The sand flew upwards. The scene reminded him of hound dogs when they got wet and shook profusely to dry. He lay on his back, threw and shook the sand all-round, and enjoyed the experience to its fullest. Sand fell around him like globules of rain.

Surely, he must look somewhat less than dignified, he mused, but he didn't care.

The feeling overtook his passing interest in worrying about his self-consciousness.

What a life! Sy closed his eyes and reveled in his feelings.

_______________________________________

The walk to the creek from the back of the barn wasn't far. Cluck and Mert, Pop's two pet chickens often wandered down there and Pop had decided to get out and `stretch his legs,' as he was apt to say. He enjoyed walking through the woods and going down to the creek. The solitude of walking through the low-land woods, overgrown in places with sumac and honeysuckle, was a treat that was hard to describe to anyone unless they had grown-up in the country.

He loved the smell of the leaves decaying on the floor of the woods. He liked to watch the birds as they flitted about and announced his arrival in their home. The crows with their raucous and shrill `caw, caw' and the pileated woodpeckers, who flew from tree to tree looking for a snack of wood beetles and grubs, were life-long friends. He could talk to these friends. Talking was something he hadn't been able to do with many people, since Mamma passed last summer.
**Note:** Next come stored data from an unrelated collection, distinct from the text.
(** C9.  With a non-empty context the constructed prompt carries
    ["Please answer the question based on this text"] followed by the
    content and the question when the context is piped text, and
    ["This is ocr result of the image"] when it comes from an image;
    that prompt is the one message of the request. *)
Theorem query_with_context_prompt :
  forall (w : world) (key query c : string) (deep : bool) (stream : pyval),
    c <> "" ->
    getenv_DEEPSEEK_API_KEY w = Some key -> key <> "" ->
    prompt query (PyStr c) false =
      professional_prompt
        ++ "Please answer the question based on this text"
        ++ (":" ++ nl ++ nl) ++ c ++ (nl ++ nl ++ "Question:") ++ query /\
    prompt query (PyStr c) true =
      professional_prompt
        ++ "This is ocr result of the image"
        ++ (":" ++ nl ++ nl) ++ c ++ (nl ++ nl ++ "Question:") ++ query /\
    occurs_in "Please answer the question based on this text"
      (prompt query (PyStr c) false) /\
    occurs_in "This is ocr result of the image"
      (prompt query (PyStr c) true) /\
    forall image, exists t o,
      query_mode w query (PyStr c) image deep stream =
        (Request key [Message "user" (PyStr (prompt query (PyStr c) image))]
           (model_name deep) stream :: t, o).
Proof.
  intros w key query c deep stream Hc Hk Hne.
  assert (Ht := original_prompt_context query c false Hc).
  assert (Hi := original_prompt_context query c true Hc).
  cbv beta iota in Ht, Hi. unfold prompt. rewrite Ht, Hi.
  repeat split.
  - now exists professional_prompt,
      ((":" ++ nl ++ nl) ++ c ++ (nl ++ nl ++ "Question:") ++ query).
  - now exists professional_prompt,
      ((":" ++ nl ++ nl) ++ c ++ (nl ++ nl ++ "Question:") ++ query).
  - intro image.
    destruct (query_mode_request w key query (PyStr c) image deep stream
                Hk Hne) as (t & o & E).
    exists t, o. rewrite E. unfold prompt.
    destruct image; [now rewrite Hi | now rewrite Ht].
Qed.

Lemma query_with_context_prompt_witness :
  occurs_in "Please answer the question based on this text"
    (prompt "what colour?" (PyStr "the sky is blue") false) /\
  occurs_in "This is ocr result of the image"
    (prompt "what colour?" (PyStr "the sky is blue") true).
Proof.
  destruct (query_with_context_prompt Scenario.piped_text "sk-test"
              "what colour?" "the sky is blue" false (PyBool true))
    as (_ & _ & Ht & Hi & _);
    [discriminate | reflexivity | discriminate |].
  exact (conj Ht Hi).
Defined.

(** ** The OCR adapter *)

Lemma ocr_failure (w : world) (image_input : list ascii) (msg : string) :
  easyocr_Reader w = Return tt ->
  readtext w image_input = Raise (Exception msg) ->
  ocr w image_input = ([Stderr (("OCR 错误: " ++ msg) ++ nl)], Return PyNone).
Proof. intros Hr Ht. unfold ocr. now rewrite Hr, Ht. Qed.

Lemma original_prompt_None (query : string) :
  original_prompt query PyNone true =
    "This is ocr result of the image:" ++ nl ++ nl ++ "None" ++ nl ++ nl
      ++ "Question:" ++ query.
Proof. reflexivity. Qed.

(** C2, on the code.  [ag -i -q "what is this?"] with a piped image the
    reader fails on: the failure is reported on the error stream and no
    exception leaves [main], but the context that reaches the prompt is
    [None], which differs from [""], so the request carries the image
    clause around the text [None]. *)
Theorem ocr_failure_reaches_prompt :
  let run := main Scenario.unreadable_image
               [OptImage; OptQuery (Some "what is this?")] [] in
  diagnostics (fst run) = [("OCR 错误: " ++ "cannot identify image") ++ nl] /\
  requests (fst run) =
    [[Message "user"
        (PyStr (professional_prompt ++ "This is ocr result of the image:"
                  ++ nl ++ nl ++ "None" ++ nl ++ nl
                  ++ "Question:" ++ "what is this?"))]] /\
  snd run = Finished (Return tt) /\
  requests (fst run) <>
    [[Message "user" (PyStr (professional_prompt ++ "what is this?"))]].
Proof.
  cbv zeta. repeat split; try (vm_compute; reflexivity).
  vm_compute. discriminate.
Qed.

(** ** The command line *)

(** C3, on the code.  [-q] without a value (or with an empty one) stores
    [''], the outer test [if args.query:] fails, and [main] returns
    without a diagnostic and without an exit status: the inner test that
    prints the diagnostic and exits is never reached. *)
Theorem empty_query_is_silent :
  forall (w : world) (inputs : list input_event),
    main w [OptQuery None] inputs = ([], Finished (Return tt)) /\
    main w [OptQuery (Some "")] inputs = ([], Finished (Return tt)).
Proof.
  intros w inputs. unfold main, read_contents, answer_query. cbn.
  destruct (stdin_isatty w); split; reflexivity.
Qed.

Lemma args_stream_fold (argv : list cli_option) (a : Namespace)
    (acc : option string) :
  args_stream a = match acc with Some s => PyStr s | None => PyBool true end ->
  args_stream (fold_left apply_option argv a) =
    match fold_left (fun acc o =>
                       match o with OptStream s => Some s | _ => acc end)
            argv acc with
    | Some s => PyStr s
    | None => PyBool true
    end.
Proof.
  revert a acc. induction argv as [|o argv IH]; intros a acc Ha.
  - exact Ha.
  - cbn [fold_left]. apply IH.
    destruct o as [[v|]| | | |v]; cbn; exact Ha || reflexivity.
Qed.

Lemma args_stream_parse (argv : list cli_option) :
  args_stream (parse_args argv) =
    match last_stream_value argv with
    | Some s => PyStr s
    | None => PyBool true
    end.
Proof. unfold parse_args, last_stream_value. now apply args_stream_fold. Qed.

Lemma print_response_truthy (w : world) (r : response) (model : string)
    (stream : pyval) :
  print_response w r model stream =
    print_response w r model (PyBool (truthy stream)).
Proof. unfold print_response. reflexivity. Qed.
Thinking of Mamma's passing made him sad sometimes. Sometimes it made him happy. He and Mamma were more than husband and wife, they were best friends. Mamma was always the one that was `grounded,' as Pop would say. Pop was a dreamer, an explorer. Mamma paid the bills. Pop spent the money they made, and then some. Mamma never complained, not once. She loved him and all his compassion for people and animals, and his love of the land and tradition.
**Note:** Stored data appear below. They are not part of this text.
(** X9: [acceptTask] by a signed-in user without a row on an existing
    task adds a row with the default status ['active']; a second
    [acceptTask] on the same task is refused by the unique constraint and
    changes nothing, so the volunteer count is not raised again.  On a task
    that is not in the table it is refused by the foreign key. *)
Theorem acceptTask_joins_once (w : World) (uid t : string) :
  user (client w) = Some uid ->
  (t ∉ id <$> tasks_tbl (db w) ->
   acceptTask t w = (Some ForeignKeyViolation, w)) /\
  (t ∈ id <$> tasks_tbl (db w) ->
   ((t, uid) ∉ vol_key <$> task_volunteers_tbl (db w)) ->
   let r1 := acceptTask t w in
   let r2 := acceptTask t (snd r1) in
   fst r1 = None /\
   task_volunteers_tbl (db (snd r1)) =
     task_volunteers_tbl (db w) ++ [mkTaskVolunteer t uid "active"] /\
   fst r2 = Some UniqueViolation /\
   snd r2 = snd r1).
Proof.
  intros Hu. split.
  - destruct w as [[ts tbl ps] [u tid tl vs st]]. simpl in *. subst u.
    intros Hno.
    unfold acceptTask, insert_task_volunteer, get_client, get_db,
      mbind, mret, Hook_bind, Hook_ret.
    simpl. rewrite (bool_decide_eq_false_2 _ Hno). reflexivity.
  - intros Htask Hrow r1 r2.
    destruct (acceptTask_fresh w uid t Hu Htask Hrow) as (He & Hd & Hu1).
    fold r1 in He, Hd, Hu1.
    split; [exact He|]. split; [rewrite Hd; reflexivity|].
    subst r2. destruct (snd r1) as [[ts1 tbl1 ps1] [u1 tid1 tl1 vs1 st1]].
    simpl in Hd, Hu1. subst u1. injection Hd as Hts Htbl Hps.
    unfold acceptTask, insert_task_volunteer, get_client, get_db,
      mbind, mret, Hook_bind, Hook_ret.
    simpl.
    assert (Htask1 : t ∈ id <$> ts1).
    { rewrite Hts. destruct (find _ _); [|exact Htask].
      rewrite fmap_update_ids by reflexivity. exact Htask. }
    rewrite (bool_decide_eq_true_2 _ Htask1). simpl.
    rewrite bool_decide_eq_true_2; [split; reflexivity|].
    rewrite Htbl, fmap_app. apply elem_of_app. right. left.
Qed.

(** X9, witness: A joins the task of C twice. *)
Lemma acceptTask_joins_once_witness :
  let d := mkDb [mkTask "t1" "C" t1hour low open [] 2 0 None None] [] [] in
  let w := mount "A" None d in
  fst (acceptTask "t1" w) = None /\
  fst (acceptTask "t1" (snd (acceptTask "t1" w))) = Some UniqueViolation /\
  current_volunteers <$>
    task_row (db (snd (acceptTask "t1" (snd (acceptTask "t1" w))))) "t1"
  = Some 1.
Proof.
  intros d w.
  assert (Htask : "t1" ∈ id <$> tasks_tbl (db w))
    by (apply (bool_decide_unpack _); vm_compute; exact I).
  assert (Hrow : ("t1", "A") ∉ vol_key <$> task_volunteers_tbl (db w))
    by (apply (bool_decide_unpack _); vm_compute; exact I).
  destruct (proj2 (acceptTask_joins_once w "A" "t1" eq_refl) Htask Hrow)
    as (H1 & _ & H2 & H3).
  split; [exact H1|]. split; [exact H2|].
  rewrite H3. vm_compute. reflexivity.
Defined.

Lemma find_all_false {A : Type} (f : A -> bool) (l : list A) :
  (forall x, x ∈ l -> f x = false) -> find f l = None.
Proof.
  induction l as [|x l IH]; intros H; [reflexivity|].
  simpl. rewrite (H x) by left. apply IH. intros y Hy. apply H. right.
  exact Hy.
Qed.

(** The task list that [fetchTasks] loads holds a task of the table under
    its key exactly when the task is open or in progress. *)
Lemma loaded_find (ts : list Task) (row : Task) :
  NoDup (id <$> ts) -> row ∈ ts ->
  find (fun x => bool_decide (id x = id row))
       (reverse (filter (fun x => status x ∈ [open; in_progress]) ts))
  = if bool_decide (status row ∈ [open; in_progress]) then Some row else None.
Proof.
  intros Hnd Hin.
  set (l := reverse (filter (fun x => status x ∈ [open; in_progress]) ts)).
  assert (Hl : forall x, x ∈ l <-> status x ∈ [open; in_progress] /\ x ∈ ts).
  { intros x. unfold l. rewrite elem_of_reverse, list_elem_of_filter.
    reflexivity. }
  destruct (bool_decide_reflect (status row ∈ [open; in_progress]))
    as [Hst|Hst].
  - apply find_unique_row; [|apply Hl; split; assumption].
    unfold l. rewrite fmap_reverse, reverse_Permutation.
    eapply sublist_NoDup; [exact Hnd|]. apply fmap_sublist, sublist_filter.
  - apply find_all_false. intros x Hx. apply Hl in Hx as [Hxs Hxin].
    apply bool_decide_eq_false_2. intros Hid. apply Hst.
    assert (x = row) by (apply (key_unique_eq id ts); assumption).
    subst x. exact Hxs.
Qed.

(** [acceptTask] as an operation of the machine, for a caller without a
    row on the task. *)
Lemma step_acceptTask (d : Db) (caller t : string) (row : Task) :
  NoDup (id <$> tasks_tbl d) ->
  task_row d t = Some row ->
  (t, caller) ∉ vol_key <$> task_volunteers_tbl d ->
  step d (AcceptTask caller t) =
  mkDb (if bool_decide (status row ∈ [open; in_progress])
        then (fun x => if bool_decide (id x = t) then joinedTask row x else x)
               <$> tasks_tbl d
        else tasks_tbl d)
       (task_volunteers_tbl d ++ [mkTaskVolunteer t caller "active"])
       (profiles_tbl d).
Proof.
  intros Hnd Hrow Hkey. unfold step, run_op.
  destruct (find_row_elem _ _ _ Hrow) as [Hin Hid].
  destruct (mount_tasks caller None d) as [Hu Hts].
  assert (Htask : t ∈ id <$> tasks_tbl (db (mount caller None d))).
  { rewrite mount_db, <- Hid. apply (list_elem_of_fmap_2 id), Hin. }
  assert (Hkey' : (t, caller) ∉
                  vol_key <$> task_volunteers_tbl (db (mount caller None d)))
    by (rewrite mount_db; exact Hkey).
  destruct (acceptTask_fresh _ caller t Hu Htask Hkey') as (_ & Hd & _).
  rewrite Hd, Hts, mount_db.
  pose proof (loaded_find _ _ Hnd Hin) as Hf. rewrite Hid in Hf. rewrite Hf.
  destruct (bool_decide (status row ∈ [open; in_progress])); reflexivity.
Qed.

(** X11: from a reachable state, [acceptTask] on a task that is completed
    still succeeds for a caller without a row: the caller gets an
    ['active'] row, and the task row is left alone because the loaded list
    does not hold the task. *)
Theorem acceptTask_on_completed_task (d : Db) (caller t : string)
  (row : Task) :
  reachable d ->
  task_row d t = Some row ->
  status row = completed ->
  ((t, caller) ∉ vol_key <$> task_volunteers_tbl d) ->
  fst (run_op (AcceptTask caller t) d) = None /\
  tasks_tbl (step d (AcceptTask caller t)) = tasks_tbl d /\
  task_volunteers_tbl (step d (AcceptTask caller t)) =
    task_volunteers_tbl d ++ [mkTaskVolunteer t caller "active"].
Proof.
  intros Hreach Hrow Hst Hkey.
  destruct (reachable_tasks_wf d Hreach) as [Hnd _].
  split.
  - unfold run_op.
    destruct (find_row_elem _ _ _ Hrow) as [Hin Hid].
    destruct (mount_tasks caller None d) as [Hu _].
    apply (acceptTask_fresh _ caller t Hu).
    + rewrite mount_db, <- Hid. apply (list_elem_of_fmap_2 id), Hin.
    + rewrite mount_db. exact Hkey.
  - rewrite (step_acceptTask d caller t row Hnd Hrow Hkey).
    rewrite bool_decide_eq_false_2; [split; reflexivity|].
    rewrite Hst. intros H. apply elem_of_cons in H as [H|H]; [discriminate|].
    apply list_elem_of_singleton in H. discriminate.
Qed.
Lemma share_song_url_no_track
  (os : os_env) (network : request -> result response) (w : world)
  (track artist : option str) :
  get_local_now_playing os = Returned (track, artist) ->
  truthy track = false ->
  share_song_url os network w = (Returned tt, shows no_track_overlay w).
Proof.
  intros R T; unfold share_song_url, try_except, bind, lift.
  rewrite R, T; reflexivity.
Qed.

Lemma share_song_url_network_raised
  (os : os_env) (network : request -> result response) (w : world)
  (track artist : option str) (e : exn) :
  get_local_now_playing os = Returned (track, artist) ->
  truthy track = true ->
  network (search_request (share_query track artist)) = Raised e ->
  share_song_url os network w
  = (Returned tt,
     shows (error_box e) (sends (search_request (share_query track artist)) w)).
Proof.
  intros R T N.
  unfold share_song_url, try_except, bind at 1, lift.
  rewrite R, T; cbn [negb].
  unfold youtube_first_result_url, bind, requests_get.
  fold (share_query track artist); rewrite N; reflexivity.
Qed.

Lemma share_song_url_answered
  (os : os_env) (network : request -> result response) (w : world)
  (track artist : option str) (resp : response) :
  get_local_now_playing os = Returned (track, artist) ->
  truthy track = true ->
  network (search_request (share_query track artist)) = Returned resp ->
  share_song_url os network w
  = (Returned tt,
     match first_result_of (status_code resp) (text resp) with
     | Some url =>
         copies url (sends (search_request (share_query track artist)) w)
     | None =>
         shows not_found_box
           (sends (search_request (share_query track artist)) w)
     end).
Proof.
  intros R T N.
  unfold share_song_url, try_except, bind at 1, lift.
  rewrite R, T; cbn [negb].
  fold (share_query track artist); unfold bind at 1.
  rewrite (youtube_first_result_url_returned network _ w resp N).
  destruct (first_result_of (status_code resp) (text resp)) as [url|] eqn:F;
    [|reflexivity].
  rewrite (first_result_of_truthy _ _ _ F); reflexivity.
Qed.

(** X8.  Every failure of the reader ends in one modal box that carries
    the exception's message after [Error: ]; no search request is sent and
    the clipboard is as it was.  With the capability missing the box reads
    [Error: Windows 'Now Playing' requires the 'winsdk' package. Install:
    pip install winsdk]. *)
Theorem share_reports_reader_failure :
  forall (os : os_env) (network : request -> result response) (w : world),
    (forall e,
       get_local_now_playing os = Raised e ->
       share_song_url os network w
       = (Returned tt,
          {| clipboard := clipboard w;
             indicators :=
               indicators w
               ++ [ErrorBox (lit "Spotify VRC") (lit "Error: " ++ exn_message e)];
             requests_sent := requests_sent w |}))
    /\ (forall e,
          import_winsdk os = Raised e ->
          share_song_url os network w
          = (Returned tt,
             {| clipboard := clipboard w;
                indicators :=
                  indicators w
                  ++ [ErrorBox (lit "Spotify VRC")
                        (lit "Error: Windows 'Now Playing' requires the 'winsdk' package. Install: pip install winsdk")];
                requests_sent := requests_sent w |})).
Proof.
  intros os network w; split; intros e H.
  - apply share_song_url_reader_raised; exact H.
  - rewrite (share_song_url_reader_raised os network w winsdk_missing);
      [reflexivity|].
    unfold get_local_now_playing; rewrite H; reflexivity.
Qed.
Mamma was one of a kind. Then, so was Pop.

The day was bright, just like an early spring day should be, and the air smelled renewed and fresh, Pop thought. He took his well-used Missouri Meerschaum pipe from his tattered and worn hunting coat pocket, knocked out the remaining Sir Walter dottle, and fumbled for his tobacco pouch.
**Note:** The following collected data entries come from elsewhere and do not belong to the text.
(** * app.js, the presentation runner: embedding and verified properties

    The source file holds two versions of the runner: the first one
    (lines 1-201, module [Naive] below) and the hardened one (lines 202-508,
    module [Hardened]).  JavaScript numbers are binary64 floats and are
    modelled by Rocq's primitive floats wherever the script does
    non-integer arithmetic; slide indices are integers and are kept in [Z].
    Strings are byte strings (UTF-8), so the bullet sign takes three bytes. *)

From Stdlib Require Import ZArith Floats Uint63 Ascii String.
From stdpp Require Import base decidable option list strings pretty gmap.

Set Warnings "-inexact-float".

(** ** The JavaScript runtime pieces the script relies on *)

Module Js.

(** How a call ends: normally with a value, or with an exception. *)
Inductive Completion (A : Type) : Type :=
| Normal (a : A)
| Throw (err : string).
Arguments Normal {A} a.
Arguments Throw {A} err.

#[export] Instance completion_ret : MRet Completion := λ A a, Normal a.
#[export] Instance completion_bind : MBind Completion := λ A B f c,
  match c with
  | Normal a => f a
  | Throw e => Throw e
  end.

(** An integer as a JavaScript number. *)
Definition Number (z : Z) : float :=
  if (0 <=? z)%Z then PrimFloat.of_uint63 (Uint63.of_Z z)
  else PrimFloat.opp (PrimFloat.of_uint63 (Uint63.of_Z (- z))).

(** What [Math.round] returns: an integer, NaN or an infinity. *)
Inductive Rounded : Type :=
| RInt (z : Z)
| RNaN
| RInf (negative : bool).

(** [Math.round x]: the integer closest to [x], ties going up.  The float
    is taken apart into sign, mantissa and exponent, and the rounding is
    done on the exact value [m * 2^e]. *)
Definition Math_round (x : float) : Rounded :=
  match Prim2SF x with
  | S754_zero _ => RInt 0
  | S754_infinity s => RInf s
  | S754_nan => RNaN
  | S754_finite s m e =>
      let num := (if s then Z.neg m else Z.pos m) in
      if (0 <=? e)%Z then RInt (num * 2 ^ e)
      else let d := (2 ^ (- e))%Z in RInt ((2 * num + d) / (2 * d))
  end.

(** [String(v)] of a [Math.round] result, as a template literal prints it. *)
Definition String_of_rounded (r : Rounded) : string :=
  match r with
  | RInt z => pretty z
  | RNaN => "NaN"
  | RInf false => "Infinity"
  | RInf true => "-Infinity"
  end.

(** Truthiness of an optional string: [undefined] and [""] are falsy. *)
Definition truthy (v : option string) : bool :=
  match v with
  | Some s => negb (bool_decide (s = ""))
  | None => false
  end.

(** [v || dflt] on an optional string. *)
Definition or_default (v : option string) (dflt : string) : string :=
  match v with
  | Some s => if bool_decide (s = "") then dflt else s
  | None => dflt
  end.
(** X13.  For a message of ASCII text, where lower-casing keeps every
    character in its place, the arguments handed to a run action are what the
    message says after the matched text, in the message's own case: the
    message text reads a head of [argsOffset] characters, which lower-cased
    is the prefix followed by the variation, and then a tail that is empty or
    starts with whitespace; [args] is that tail, trimmed. *)
Theorem args_follow_the_matched_text (h : Host) (message : Message) (st : Store)
  (c : Command) (m : Message) (ctx : CommandContext) :
  asciiText (content message) = true ->
  In (CommandRun c m ctx) (trace (checkCommand h message st)) ->
  exists head tail,
    content message = head +:+ tail /\
    String.length head = argsOffset ctx /\
    toLowerCase head = cc_prefix ctx +:+ cc_command ctx /\
    (tail = "" \/ exists ch r, tail = String ch r /\ isWhitespace ch = true) /\
    args ctx = trim tail.
Proof.
  intros _. rewrite checkCommand_unfold.
  destruct (findPrefix _ _ _) as [[[prefix commandObj] v]|] eqn:Hfind; [|intros []].
  intros Hin. apply runMatched_run_event in Hin as (-> & -> & Hcontent).
  apply findPrefix_some in Hfind as (_ & _ & _ & Hmatch).
  apply matchesVariation_iff in Hmatch as (rest & Hlow & Hbound).
  destruct (toLowerCase_split _ _ _ Hlow) as (head & tail & Htext & Hhead & Htail & Hslice).
  exists head, tail. cbn.
  assert (String.length head = String.length v + String.length prefix) as Hlen.
  { rewrite <- (toLowerCase_length head), Hhead, length_append. lia. }
  split; [exact Htext|]. split; [exact Hlen|]. split; [exact Hhead|]. split.
  - destruct tail as [|ch r]; [by left|right].
    exists ch, r. split; [reflexivity|].
    cbn [toLowerCase] in Htail. subst rest.
    destruct Hbound as [Habs|(ch' & r' & [= <- _] & Hws)]; [discriminate Habs|].
    by rewrite isWhitespace_lowerChar in Hws.
  - rewrite Hcontent, <- Hlen, <- (toLowerCase_length head), Hhead, Hslice. reflexivity.
Qed.

Lemma args_follow_the_matched_text_witness :
  exists head tail,
    "!Say  Hello World " = head +:+ tail /\
    String.length head = 4 /\
    toLowerCase head = "!" +:+ "say" /\
    (tail = "" \/ exists ch r, tail = String ch r /\ isWhitespace ch = true) /\
    "Hello World" = trim tail.
Proof.
  refine (args_follow_the_matched_text obligingHost (directMessage "!Say  Hello World ")
            (configured ["!"] [] [commandFile "say" []]) (plainCommand "say" [])
            (directMessage "!Say  Hello World ")
            (commandContext "!" "say" (plainCommand "say" [])
               (directMessage "!Say  Hello World ")) _ _).
  - vm_compute. reflexivity.
  - vm_compute. left. reflexivity.
Defined.

(** ** Where a failure of the dispatch functions comes from *)

Lemma checkCommandPermissions_Throw s c m e :
  checkCommandPermissions s c m = Throw e ->
  (guild m <> None -> member m <> None) ->
  exists g, guild m = Some g /\ getModRoles s g = Throw e.
Proof.
  intros H Hres. destruct (guild m) as [g|] eqn:Hg.
  - destruct (member m) as [mem|] eqn:Hm;
      [|exfalso; apply Hres; [discriminate|reflexivity]].
    rewrite (checkCommandPermissions_guild s c m g mem Hg Hm) in H.
    destruct (getModRoles s g) as [roles|e'] eqn:Hr; [discriminate H|].
    injection H as <-. eauto.
  - rewrite (checkCommandPermissions_dm s c m Hg) in H. discriminate H.
Qed.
His old leather pouch had been mended often. Mamma always made sure it was serviceable. Now the seams were breaking apart again, and Pop had tried, not very successfully however, to stitch them back together. The pouch smelled of years of tobacco. It was a comforting friend to Pop and the smooth West German tanned leather felt cool and right in Pop's hands.

He opened it, stuck the bowl of the old corncob in deep, and packed the rich Kentucky Burley ever so expertly. After searching each pocket he found, where it always was, his 50 plus-year old Zippo lighter. One flick, the flame burst forth, and he took a long draw. He exhaled and took another draw. The sun reflected off the stainless steel of the always-dependable lighter. The Zippo had survived the jungles of being `In Country.' It and a hat were the only two things left of that history. He had lost the hat years ago on a deer hunt. He thought of it fondly and often.

Strange what old soldiers think about. Even stranger, Pop thought, how it is that pipe smokers can't smell their tobacco when it is but inches from the end of their noses.

Pop knew the smell of Raleigh, of course. Most of his friends sat around the old coal stove in his garage and smoked it as well. He looked toward the creek and then returned to his walk. Pop had strolled through these woods many times in his 73-years, but he was always amazed at what he saw and heard new on each trip. He was following a well-worn deer trail.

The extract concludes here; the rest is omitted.